For the entries below, repeat exactly each line starting with the one that contains "Section invariant." and going on through the one that contains "(SetFinalizedBlockNumber n (cp_tracker cp)) cp)", and no others.
++++++++++
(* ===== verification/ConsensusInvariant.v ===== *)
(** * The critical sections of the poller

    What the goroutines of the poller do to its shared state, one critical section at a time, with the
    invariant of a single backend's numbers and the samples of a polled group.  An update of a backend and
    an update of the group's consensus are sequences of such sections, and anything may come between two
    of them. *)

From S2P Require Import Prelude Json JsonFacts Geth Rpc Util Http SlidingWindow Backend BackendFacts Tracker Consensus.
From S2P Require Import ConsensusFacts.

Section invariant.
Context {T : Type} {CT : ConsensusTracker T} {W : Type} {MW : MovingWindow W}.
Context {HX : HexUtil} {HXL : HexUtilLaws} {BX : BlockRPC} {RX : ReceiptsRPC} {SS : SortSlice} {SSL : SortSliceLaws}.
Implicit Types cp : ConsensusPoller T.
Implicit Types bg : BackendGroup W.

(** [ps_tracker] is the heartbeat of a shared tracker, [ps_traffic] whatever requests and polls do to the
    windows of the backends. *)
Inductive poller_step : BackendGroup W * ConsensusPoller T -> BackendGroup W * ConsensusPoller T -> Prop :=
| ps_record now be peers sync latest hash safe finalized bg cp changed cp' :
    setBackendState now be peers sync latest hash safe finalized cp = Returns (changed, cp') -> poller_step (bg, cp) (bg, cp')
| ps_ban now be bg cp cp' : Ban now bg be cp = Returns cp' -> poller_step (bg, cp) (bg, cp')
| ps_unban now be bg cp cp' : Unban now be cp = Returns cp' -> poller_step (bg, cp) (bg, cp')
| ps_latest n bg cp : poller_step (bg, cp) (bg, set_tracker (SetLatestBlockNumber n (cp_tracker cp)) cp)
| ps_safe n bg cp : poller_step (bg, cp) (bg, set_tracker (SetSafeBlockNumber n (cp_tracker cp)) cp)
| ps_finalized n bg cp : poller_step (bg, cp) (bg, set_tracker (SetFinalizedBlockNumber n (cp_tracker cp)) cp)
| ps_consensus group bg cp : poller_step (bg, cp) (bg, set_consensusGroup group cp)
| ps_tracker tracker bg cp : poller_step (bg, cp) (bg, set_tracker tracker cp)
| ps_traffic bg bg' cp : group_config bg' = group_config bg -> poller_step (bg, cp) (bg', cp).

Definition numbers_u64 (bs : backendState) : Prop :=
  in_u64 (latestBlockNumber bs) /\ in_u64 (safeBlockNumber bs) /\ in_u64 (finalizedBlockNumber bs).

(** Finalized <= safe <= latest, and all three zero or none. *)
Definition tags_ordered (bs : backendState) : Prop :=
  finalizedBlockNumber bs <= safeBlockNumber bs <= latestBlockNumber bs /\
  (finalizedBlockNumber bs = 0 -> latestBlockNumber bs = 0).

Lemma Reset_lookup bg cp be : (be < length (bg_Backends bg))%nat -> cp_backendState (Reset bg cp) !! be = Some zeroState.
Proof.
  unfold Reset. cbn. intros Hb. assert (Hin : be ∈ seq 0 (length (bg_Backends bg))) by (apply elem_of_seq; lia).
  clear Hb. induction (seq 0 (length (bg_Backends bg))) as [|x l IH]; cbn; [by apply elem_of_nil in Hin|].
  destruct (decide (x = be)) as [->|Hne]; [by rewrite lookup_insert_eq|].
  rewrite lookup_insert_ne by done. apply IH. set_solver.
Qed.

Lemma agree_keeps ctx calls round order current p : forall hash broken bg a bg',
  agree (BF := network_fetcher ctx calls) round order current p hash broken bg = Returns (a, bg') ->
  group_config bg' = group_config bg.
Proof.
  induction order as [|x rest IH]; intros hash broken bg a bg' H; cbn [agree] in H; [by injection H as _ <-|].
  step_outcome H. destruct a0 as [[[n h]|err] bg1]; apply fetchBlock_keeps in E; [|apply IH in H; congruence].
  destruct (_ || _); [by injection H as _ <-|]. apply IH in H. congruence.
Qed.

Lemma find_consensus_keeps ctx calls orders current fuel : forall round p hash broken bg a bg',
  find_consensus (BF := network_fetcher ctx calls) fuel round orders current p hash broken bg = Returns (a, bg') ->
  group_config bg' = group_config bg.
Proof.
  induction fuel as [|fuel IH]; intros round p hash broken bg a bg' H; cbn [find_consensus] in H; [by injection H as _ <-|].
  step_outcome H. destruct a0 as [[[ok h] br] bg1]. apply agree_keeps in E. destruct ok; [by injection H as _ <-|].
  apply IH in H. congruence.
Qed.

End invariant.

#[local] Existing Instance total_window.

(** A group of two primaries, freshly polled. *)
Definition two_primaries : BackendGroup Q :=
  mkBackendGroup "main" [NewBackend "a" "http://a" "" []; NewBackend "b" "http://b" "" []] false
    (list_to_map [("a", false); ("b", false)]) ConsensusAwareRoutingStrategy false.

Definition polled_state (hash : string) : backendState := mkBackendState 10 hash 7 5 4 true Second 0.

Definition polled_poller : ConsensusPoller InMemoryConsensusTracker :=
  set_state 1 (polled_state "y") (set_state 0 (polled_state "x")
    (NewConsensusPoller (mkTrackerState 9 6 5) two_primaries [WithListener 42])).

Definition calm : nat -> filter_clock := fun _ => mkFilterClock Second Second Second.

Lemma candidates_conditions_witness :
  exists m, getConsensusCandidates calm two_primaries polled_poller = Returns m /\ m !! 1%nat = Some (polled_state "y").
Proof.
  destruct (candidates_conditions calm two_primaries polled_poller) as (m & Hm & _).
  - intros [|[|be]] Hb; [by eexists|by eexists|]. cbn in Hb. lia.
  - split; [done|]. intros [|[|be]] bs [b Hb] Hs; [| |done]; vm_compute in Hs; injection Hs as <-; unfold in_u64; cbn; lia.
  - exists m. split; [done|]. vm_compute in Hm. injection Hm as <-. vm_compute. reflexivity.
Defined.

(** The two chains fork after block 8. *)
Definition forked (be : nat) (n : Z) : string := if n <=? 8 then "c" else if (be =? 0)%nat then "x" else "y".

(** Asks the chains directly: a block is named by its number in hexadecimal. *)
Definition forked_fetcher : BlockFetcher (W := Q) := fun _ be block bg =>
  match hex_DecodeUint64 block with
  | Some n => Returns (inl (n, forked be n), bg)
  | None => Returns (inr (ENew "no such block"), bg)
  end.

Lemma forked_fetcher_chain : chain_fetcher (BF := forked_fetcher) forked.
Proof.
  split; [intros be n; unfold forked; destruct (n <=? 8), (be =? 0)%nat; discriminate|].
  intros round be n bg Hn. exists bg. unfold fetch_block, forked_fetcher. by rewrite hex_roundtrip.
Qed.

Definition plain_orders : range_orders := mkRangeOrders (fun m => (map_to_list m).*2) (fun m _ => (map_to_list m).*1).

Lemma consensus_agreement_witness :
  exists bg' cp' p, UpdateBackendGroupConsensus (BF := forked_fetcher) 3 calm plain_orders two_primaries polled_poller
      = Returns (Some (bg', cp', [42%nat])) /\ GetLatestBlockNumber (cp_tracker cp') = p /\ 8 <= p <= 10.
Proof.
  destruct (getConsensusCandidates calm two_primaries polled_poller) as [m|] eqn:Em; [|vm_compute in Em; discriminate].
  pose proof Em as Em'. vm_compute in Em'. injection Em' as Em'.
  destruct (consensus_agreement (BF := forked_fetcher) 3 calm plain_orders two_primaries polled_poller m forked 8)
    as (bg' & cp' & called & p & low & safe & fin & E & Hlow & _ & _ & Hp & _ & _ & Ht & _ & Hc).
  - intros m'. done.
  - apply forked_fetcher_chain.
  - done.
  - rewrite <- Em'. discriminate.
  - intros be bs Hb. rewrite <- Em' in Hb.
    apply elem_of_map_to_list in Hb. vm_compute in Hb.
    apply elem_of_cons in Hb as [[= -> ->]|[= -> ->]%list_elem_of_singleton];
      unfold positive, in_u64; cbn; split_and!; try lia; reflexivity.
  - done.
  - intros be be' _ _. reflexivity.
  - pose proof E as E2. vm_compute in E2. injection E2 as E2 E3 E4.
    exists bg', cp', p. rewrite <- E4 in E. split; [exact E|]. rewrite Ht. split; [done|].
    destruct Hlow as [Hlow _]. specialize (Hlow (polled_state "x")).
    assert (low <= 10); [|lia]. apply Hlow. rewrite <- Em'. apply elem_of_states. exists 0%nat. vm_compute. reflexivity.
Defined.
++++++++++
• Answer section:
Section invariant.
Context {T : Type} {CT : ConsensusTracker T} {W : Type} {MW : MovingWindow W}.
Context {HX : HexUtil} {HXL : HexUtilLaws} {BX : BlockRPC} {RX : ReceiptsRPC} {SS : SortSlice} {SSL : SortSliceLaws}.
Implicit Types cp : ConsensusPoller T.
Implicit Types bg : BackendGroup W.

(** [ps_tracker] is the heartbeat of a shared tracker, [ps_traffic] whatever requests and polls do to the
    windows of the backends. *)
Inductive poller_step : BackendGroup W * ConsensusPoller T -> BackendGroup W * ConsensusPoller T -> Prop :=
| ps_record now be peers sync latest hash safe finalized bg cp changed cp' :
    setBackendState now be peers sync latest hash safe finalized cp = Returns (changed, cp') -> poller_step (bg, cp) (bg, cp')
| ps_ban now be bg cp cp' : Ban now bg be cp = Returns cp' -> poller_step (bg, cp) (bg, cp')
| ps_unban now be bg cp cp' : Unban now be cp = Returns cp' -> poller_step (bg, cp) (bg, cp')
| ps_latest n bg cp : poller_step (bg, cp) (bg, set_tracker (SetLatestBlockNumber n (cp_tracker cp)) cp)
| ps_safe n bg cp : poller_step (bg, cp) (bg, set_tracker (SetSafeBlockNumber n (cp_tracker cp)) cp)
| ps_finalized n bg cp : poller_step (bg, cp) (bg, set_tracker (SetFinalizedBlockNumber n (cp_tracker cp)) cp)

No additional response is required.